◆ Action item ◆
Only the lines with the string "chosen" are needed; return each of them from the entries below.

◆ Entries shown ◆
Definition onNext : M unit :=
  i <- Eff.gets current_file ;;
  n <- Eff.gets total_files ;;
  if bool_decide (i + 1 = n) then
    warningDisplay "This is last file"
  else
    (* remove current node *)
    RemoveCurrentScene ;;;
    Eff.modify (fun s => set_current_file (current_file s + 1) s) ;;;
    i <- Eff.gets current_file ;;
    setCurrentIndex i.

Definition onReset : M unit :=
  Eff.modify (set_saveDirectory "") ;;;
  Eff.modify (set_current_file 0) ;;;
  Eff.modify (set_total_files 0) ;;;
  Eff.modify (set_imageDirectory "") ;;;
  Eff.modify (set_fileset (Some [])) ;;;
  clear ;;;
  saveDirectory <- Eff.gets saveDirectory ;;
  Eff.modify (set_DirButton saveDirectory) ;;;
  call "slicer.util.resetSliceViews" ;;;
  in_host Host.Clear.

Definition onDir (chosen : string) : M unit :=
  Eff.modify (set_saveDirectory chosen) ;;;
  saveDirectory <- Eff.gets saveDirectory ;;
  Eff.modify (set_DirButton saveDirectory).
...
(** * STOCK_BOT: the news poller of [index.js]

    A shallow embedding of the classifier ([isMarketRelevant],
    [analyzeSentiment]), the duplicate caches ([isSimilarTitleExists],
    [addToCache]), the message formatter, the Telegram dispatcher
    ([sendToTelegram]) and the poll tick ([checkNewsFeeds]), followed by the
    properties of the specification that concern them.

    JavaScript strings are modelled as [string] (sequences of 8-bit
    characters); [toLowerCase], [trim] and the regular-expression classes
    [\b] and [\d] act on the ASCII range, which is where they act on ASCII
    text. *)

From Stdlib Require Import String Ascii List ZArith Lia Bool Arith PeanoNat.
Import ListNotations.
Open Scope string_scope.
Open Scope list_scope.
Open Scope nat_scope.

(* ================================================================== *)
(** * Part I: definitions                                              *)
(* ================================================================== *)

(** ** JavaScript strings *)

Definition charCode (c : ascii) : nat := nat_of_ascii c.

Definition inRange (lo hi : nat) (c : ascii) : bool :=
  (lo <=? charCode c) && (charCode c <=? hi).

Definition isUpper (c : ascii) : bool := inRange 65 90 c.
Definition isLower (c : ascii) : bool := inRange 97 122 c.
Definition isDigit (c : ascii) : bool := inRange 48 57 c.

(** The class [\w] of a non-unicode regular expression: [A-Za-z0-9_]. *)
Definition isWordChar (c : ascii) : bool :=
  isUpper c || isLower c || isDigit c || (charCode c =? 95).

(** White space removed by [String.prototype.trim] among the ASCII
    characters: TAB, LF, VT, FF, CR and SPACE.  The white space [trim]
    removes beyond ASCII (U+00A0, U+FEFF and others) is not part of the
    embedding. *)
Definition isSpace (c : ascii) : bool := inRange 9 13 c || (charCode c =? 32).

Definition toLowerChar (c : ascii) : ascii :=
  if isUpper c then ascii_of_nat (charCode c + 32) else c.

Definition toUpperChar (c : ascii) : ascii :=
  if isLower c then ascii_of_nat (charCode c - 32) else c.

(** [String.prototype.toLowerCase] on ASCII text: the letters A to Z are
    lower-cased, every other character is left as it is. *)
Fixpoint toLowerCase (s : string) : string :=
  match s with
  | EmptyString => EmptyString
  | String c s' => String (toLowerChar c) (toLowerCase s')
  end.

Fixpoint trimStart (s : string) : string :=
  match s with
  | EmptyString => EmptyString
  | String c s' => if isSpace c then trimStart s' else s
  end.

◆ Answer space ◆
Definition onDir (chosen : string) : M unit :=
  Eff.modify (set_saveDirectory chosen) ;;;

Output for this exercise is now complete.